# Can't open certain website-Help!



## redr002 (Mar 5, 2005)

Important info first: I'm a novice! I can't open a certain website(www.georgetown.edu). In the last few days, I upgraded aol, and updated zonealarm (and selected their 15 day trial for zonealarmPro). Georgetown.edu is also set as my home page. I have updated and run the programs on my computer like adaware, spybot, etc, but am really at a loss why this one website won't work. It always gives me the "opps, we can't open...." page. I use advant browser, but also tried going through aol, and mozilla and internet explorer. None of them work. Can someone help me? I don't know what to try next! Thanks!

P.S. I did try shutting off zonealarm, and it still didn't work.


----------



## dtpollock (Aug 14, 2005)

Hi redr002

When you try to open this website with Internet Explorer, do you notice a red circle in the bottom right corner of the browser that says, 'Restricted Sites'? If so, this is what you should do.

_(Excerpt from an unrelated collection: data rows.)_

Lemma wake_one_is_fifo_witness :
  ∃ l1 x l2 q' s', [1; 2]%Z = l1 ++ x :: l2 ∧ wake_one demo_queue demo_sched = Some (Some x, q', s') ∧ x = 1%Z.
Proof.
  destruct (wake_one_is_fifo demo_queue demo_sched [1; 2]%Z demo_queue_rep)
    as [(l1 & x & l2 & q' & s' & Hl & _ & _ & Hw & _)|(Hno & _)].
  - exists l1, x, l2, q', s'. split_and!; [exact Hl|exact Hw|]. vm_compute in Hw. by injection Hw.
  - destruct (Hno 1%Z); [left|]. eexists. split; [reflexivity|by left].
Defined.

Lemma wakeup_before_switch_is_kept_witness :
  ∃ q'' s'', wake_one (mkQueue (Some 3%Z) (Some 3%Z))
    (update 3%Z (λ p, set_block_reason (Some ChannelSend) (set_state Blocked p)) demo_sched)
    = Some (Some 3%Z, q'', s'') ∧ ready (requeue_current 0 s'') = [3%Z].
Proof.
  destruct (wakeup_before_switch_is_kept 0 ChannelSend queue_new (mkQueue (Some 3%Z) (Some 3%Z)) demo_sched
    (update 3%Z (λ p, set_block_reason (Some ChannelSend) (set_state Blocked p)) demo_sched) [] 3%Z
    (set_on_cpu (Some 0) (demo_process 3 Running None None None))) as (q'' & s'' & Hw & _ & Hr & _).
  - concrete_queue.
  - intros x Hx. by apply elem_of_nil in Hx.
  - apply not_elem_of_nil.
  - reflexivity.
  - reflexivity.
  - split; reflexivity.
  - vm_compute. reflexivity.
  - exists q'', s''. split; [exact Hw|exact Hr].
Defined.

Lemma sleepers_wake_on_time_witness :
  ∃ s', poll_sleeping_processes_locked 20 demo_sched = Some s' ∧ ready s' = [4%Z] ∧
    queue_rep (procs s') (sleep_queue s') [5%Z].
Proof.
  destruct (sleepers_wake_on_time demo_sched [4; 5]%Z 20 demo_sleep_rep) as (s' & Hp & Hq & Hr & _).
  exists s'. split_and!; [exact Hp|exact Hr|exact Hq].
Defined.


Lemma kill_is_final_witness :
  ∃ s', send_signal 4 SIGKILL demo_sched = (Ok tt, s') ∧ killed s' 4.
Proof.
  destruct (kill_is_final demo_sched [4; 5]%Z 4 (demo_process 4 Blocked (Some (Sleep 10)) None (Some 5%Z)))
    as (s' & Hs & Hk & _).
  - exact demo_sleep_rep.
  - left. left.
  - reflexivity.
  - split_and!; done.
  - done.
  - exists s'. split; [exact Hs|exact Hk].
Defined.

Lemma kill_strands_waiters_witness :
  let s := with_sleep queue_new demo_sched in
  ∃ s' s'', send_signal 1 SIGKILL s = (Ok tt, s') ∧ wake_one demo_queue s' = Some (None, queue_new, s'') ∧
    wakeable s'' 2.
Proof.
  destruct (kill_strands_waiters (with_sleep queue_new demo_sched) demo_queue 1 [2]%Z
    (demo_process 1 Blocked (Some ChannelRecv) None (Some 2%Z))) as (s' & s'' & Hk & Hw & _ & Hall).
  - exact demo_queue_rep.
  - reflexivity.
  - reflexivity.
  - split_and!; done.
  - reflexivity.
  - reflexivity.
  - exists s', s''. split_and!; [exact Hk|exact Hw|]. apply Hall; [left|]. eexists. split; [reflexivity|by left].
Defined.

Copy the url of the website that you want to get into. Then, open Tools, and click on Internet Options. Now, click on the Security tab, highlight Trusted Sites and click the Sites button. Paste the url of the site, into the space next to the ADD button. Make sure you put an 'S', after the HTTP. So, the url should read something like this:

https://whateverthenameofthesiteis.com

Of course, this is just an example, so don't click on it. Now, click on the ADD button and then click OK. At this point, if the APPLY button is visible, then click it. Otherwise, just click OK again

I hope all this will rectify your problem

Good luck, and please keep us posted


----------



## zack6924 (Sep 2, 2005)

That site doesnt seem to want to work for me either


----------



## mobo (Feb 23, 2003)

The link works without the trailing bracket 
http://www.georgetown.edu/


----------



## frankp (Nov 21, 2001)

I have just had a similar problem, not being able to access nationalcar.com from one computer on the network, while others on the same network were able to. I got some good suggestions from another forum:

- from command promt run ipconfig /flushdns
- check if the site is in the restricted sites list
- check to see if you have more than one network connection active. The problem computer had the Local Area Connection and the 1394 Connection active. As soon as 1394 was disabled, nationalcar.com was up again.

Frank


----------



## redr002 (Mar 5, 2005)

Nothing worked. Thanks for trying, everyone! I did add the https site to trusted sites (had already did that with just www.georgetown.edu before my first post), and I checked restricted sites, and it was not listed there. I also did the flushdns thing, and got the message successfully fushed the dns resolver cache. In network connections, there was the 1394 (whatever that is!) and I disabled it, but still can't reach the website. I am on a home computer that to my knowledge is not "networked" with anyone else, so I don't understand that whole 1394 stuff, but I still left it disabled.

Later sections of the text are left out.